The entries below contain a line with "(font :: fs)." and a line with "extract_font doc xref". Quote exactly those two lines and all lines between them.

Stored data entries:

---+---

(** ** [Fonts.extract] *)

Section ExtractProperties.

Variable upper_char : N -> list N.
Variable CJK_CODEPAGE_BITS : list (str * N).
Variable CJK_UNICODE_RANGE_BITS : list (str * N).
Variable CJK_UNICODE_RANGES : list (Z * Z).
Variable DICT_FONT_LINE_HEIGHT : list (str * float).
Variable open_TTFont : bytes -> result TTFont.
Variable set_iter : list Z -> list Z.

Local Abbreviation default_fonts :=
  (Fonts.get_defult_fonts DICT_FONT_LINE_HEIGHT).
Local Abbreviation extract_one :=
  (Fonts.extract_one upper_char CJK_CODEPAGE_BITS CJK_UNICODE_RANGE_BITS
     CJK_UNICODE_RANGES open_TTFont default_fonts).
Local Abbreviation extract_loop :=
  (Fonts.extract_loop upper_char CJK_CODEPAGE_BITS CJK_UNICODE_RANGE_BITS
     CJK_UNICODE_RANGES open_TTFont default_fonts).
Local Abbreviation extract :=
  (Fonts.extract upper_char CJK_CODEPAGE_BITS CJK_UNICODE_RANGE_BITS
     CJK_UNICODE_RANGES DICT_FONT_LINE_HEIGHT open_TTFont set_iter).

Local Abbreviation fonts_of :=
  (appended upper_char CJK_CODEPAGE_BITS CJK_UNICODE_RANGE_BITS
     CJK_UNICODE_RANGES DICT_FONT_LINE_HEIGHT open_TTFont).

Lemma extract_loop_appended (doc : Document) (xrefs : list Z) :
  forall acc fonts,
    extract_loop doc xrefs acc = Ok fonts
    <-> exists fs, fonts_of doc xrefs fs /\ fonts = acc ++ fs.
Proof.
  unfold appended.
  induction xrefs as [|xref rest IH]; intros acc fonts; cbn [Fonts.extract_loop].
  - split.
    + intros [= <-]. exists []. split; [constructor|now rewrite app_nil_r].
    + intros (fs & Hfs & ->). inversion Hfs. now rewrite app_nil_r.
  - destruct (extract_one doc xref) as [font|e] eqn:E; cbn [bind].
    + rewrite IH. split.
      * intros (fs & Hfs & ->). exists (font :: fs).
        split; [now constructor|now rewrite <- app_assoc].
      * intros (fs & Hfs & ->). inversion Hfs as [|? f ? fs' Hf Hfs']; subst.
        rewrite E in Hf. injection Hf as <-.
        exists fs'. split; [assumption|now rewrite <- app_assoc].
    + split; [discriminate|].
      intros (fs & Hfs & _). inversion Hfs as [|? f ? fs' Hf Hfs']; subst.
      rewrite E in Hf. discriminate.
Qed.

Lemma extract_loop_raises (doc : Document) (xref : Z) (e : exn) :
  forall before after acc fs,
    fonts_of doc before fs ->
    extract_one doc xref = Raise e ->
    extract_loop doc (before ++ xref :: after) acc = Raise e.
Proof.
  unfold appended.
  induction before as [|x before IH]; intros after acc fs Hfs He;
    cbn [Fonts.extract_loop app].
  - now rewrite He.
  - inversion Hfs as [|? f ? fs' Hf Hfs']; subst. rewrite Hf. cbn [bind].
    now apply (IH after _ fs').
Qed.

Lemma extract_one_not_parsed (doc : Document) (xref : Z)
  (basename ext : str) (buffer : bytes) :
  extract_font doc xref = (basename, ext, buffer) ->
  open_TTFont buffer = Raise TTLibError ->
  extract_one doc xref
  = Ok (Fonts.get upper_char default_fonts (Fonts._normalized_font_name basename)).
Proof.
  intros Hfont Hopen. unfold Fonts.extract_one, Fonts.try_open.
  rewrite Hfont, Hopen. now destruct (Fonts.is_embedded ext).
Qed.

Lemma extract_appended (doc : Document) (fonts : list Font) :
  extract doc = Ok fonts
  <-> fonts_of doc (set_iter (List.concat (page_fonts doc))) fonts.
Proof.
  unfold Fonts.extract. rewrite extract_loop_appended.
  split; [intros (fs & Hfs & ->); exact Hfs|intros Hfs; now exists fonts].
Qed.

(** C2, amended: on a run of [extract] that returns, the fonts are in the
    collection in the order in which the loop processes the font references,
    the order in which the set of cross-references is iterated: font number
    i is the font made for reference number i of that order (and when every
    reference of that order can be processed, the run returns); when the
    order is A, B, C, the buffer of B is not a font (a [TTLibError]) and A
    and C are processed, the result is the font of A, the default-table font
    of B's normalized name, and the font of C. *)
Theorem extract_in_iteration_order :
  forall doc : Document,
    (forall fonts,
        extract doc = Ok fonts
        <-> fonts_of doc (set_iter (List.concat (page_fonts doc))) fonts)
    /\ (forall a b c font_a font_c basename ext buffer,
           set_iter (List.concat (page_fonts doc)) = [a; b; c] ->
           extract_one doc a = Ok font_a ->
           extract_font doc b = (basename, ext, buffer) ->
           open_TTFont buffer = Raise TTLibError ->
           extract_one doc c = Ok font_c ->
           extract doc
           = Ok [font_a;
                 Fonts.get upper_char default_fonts
                   (Fonts._normalized_font_name basename);
                 font_c]).
Proof.
  intros doc. split; [apply extract_appended|].
  intros a b c font_a font_c basename ext buffer Hiter Ha Hb Hopen Hc.
  apply extract_appended. rewrite Hiter. unfold appended.
  repeat constructor; try assumption.
  now apply (extract_one_not_parsed doc b basename ext buffer).
Qed.

(** When the iteration of a set yields each of its elements once, the fonts
    that [extract] returns are as many as the distinct cross-references. *)
Lemma extract_length (doc : Document) (fonts : list Font) :
  (forall l, List.NoDup (set_iter l)) ->
  (forall l x, In x (set_iter l) <-> In x l) ->
  extract doc = Ok fonts ->
  List.length fonts
  = List.length (List.nodup Z.eq_dec (List.concat (page_fonts doc))).
Proof.
  intros Hnodup Hin Hrun.
  apply extract_appended in Hrun.
  rewrite <- (Forall2_length Hrun).
  apply Permutation.Permutation_length, Permutation.NoDup_Permutation.
  - apply Hnodup.
  - apply List.NoDup_nodup.
  - intros x. rewrite Hin. symmetry. apply List.nodup_In.
Qed.

End ExtractProperties.

(** ** The examples run *)

(** C3: a font with all four tables and [unitsPerEm = 0] passes [_is_valid];
    its line-height factor is not computed but raises [ZeroDivisionError],
    and so does [extract] on a document that embeds it: the default table is
    not consulted. *)
Theorem zero_units_per_em_divides_by_zero :
  Fonts._is_valid (Some (example_font no_ranges 0 (Some latin_cmap))) = true
  /\ Fonts.get_line_height_factor
       example_CODEPAGE_BITS example_UNICODE_RANGE_BITS example_UNICODE_RANGES
       (example_font no_ranges 0 (Some latin_cmap))
     = Raise ZeroDivisionError
  /\ example_extract doc_zero_units = Raise ZeroDivisionError.
Proof.
  repeat split; vm_compute; reflexivity.
Qed.

(** C6: on a font without a Unicode character map and with no CJK bit in its
    OS/2 table, [is_cjk_font] does not return [False] but raises [TypeError];
    with a CJK code-page bit set it returns [True] without a look at the
    character map. *)
Theorem is_cjk_font_without_cmap :
  Fonts.is_cjk_font
    example_CODEPAGE_BITS example_UNICODE_RANGE_BITS example_UNICODE_RANGES
    (example_font no_ranges 1000 None)
  = Raise TypeError
  /\ Fonts.is_cjk_font
       example_CODEPAGE_BITS example_UNICODE_RANGE_BITS example_UNICODE_RANGES
       (example_font japanese_ranges 1000 None)
     = Ok true.
Proof.
  split; vm_compute; reflexivity.
Qed.

(** C1: [extract] on a document whose one embedded font has no Unicode
    character map raises [TypeError] and returns no collection. *)
Theorem extract_raises_on_font_without_cmap :
  example_extract doc_no_cmap = Raise TypeError.
Proof.
  vm_compute. reflexivity.
Qed.

(** C2, as stated, fails: font 5 is met before font 3, and the font of 3 is
    appended before the font of 5. *)
Lemma extract_not_in_first_observed_order :
  first_observed (List.concat (page_fonts doc_two_base_fonts)) = [5; 3]
  /\ example_extract_one doc_two_base_fonts 5
     = Ok {| name := u "Helvetica"; line_height := 1.15 |}
  /\ example_extract_one doc_two_base_fonts 3
     = Ok {| name := u "Courier"; line_height := 1.13 |}
  /\ example_extract doc_two_base_fonts
     = Ok [ {| name := u "Courier"; line_height := 1.13 |};
            {| name := u "Helvetica"; line_height := 1.15 |} ].
Proof.
  repeat split; vm_compute; reflexivity.
Qed.

(** Three fonts of which the second cannot be parsed: a font for each, the
    second from the default table. *)
Example extract_three_fonts :
  example_extract doc_three_fonts
  = Ok [ {| name := u "Calibri"; line_height := 1.0 |};
         {| name := u "Helvetica"; line_height := 1.15 |};
         {| name := u "Calibri"; line_height := 1.3 |} ].
Proof.
  vm_compute. reflexivity.
Qed.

---+---

* Answer area:
      * intros (fs & Hfs & ->). exists (font :: fs).
        split; [now constructor|now rewrite <- app_assoc].
      * intros (fs & Hfs & ->). inversion Hfs as [|? f ? fs' Hf Hfs']; subst.
        rewrite E in Hf. injection Hf as <-.
        exists fs'. split; [assumption|now rewrite <- app_assoc].
    + split; [discriminate|].
      intros (fs & Hfs & _). inversion Hfs as [|? f ? fs' Hf Hfs']; subst.
      rewrite E in Hf. discriminate.
Qed.

Lemma extract_loop_raises (doc : Document) (xref : Z) (e : exn) :
  forall before after acc fs,
    fonts_of doc before fs ->
    extract_one doc xref = Raise e ->
    extract_loop doc (before ++ xref :: after) acc = Raise e.
Proof.
  unfold appended.
  induction before as [|x before IH]; intros after acc fs Hfs He;
    cbn [Fonts.extract_loop app].
  - now rewrite He.
  - inversion Hfs as [|? f ? fs' Hf Hfs']; subst. rewrite Hf. cbn [bind].
    now apply (IH after _ fs').
Qed.

Lemma extract_one_not_parsed (doc : Document) (xref : Z)
  (basename ext : str) (buffer : bytes) :
  extract_font doc xref = (basename, ext, buffer) ->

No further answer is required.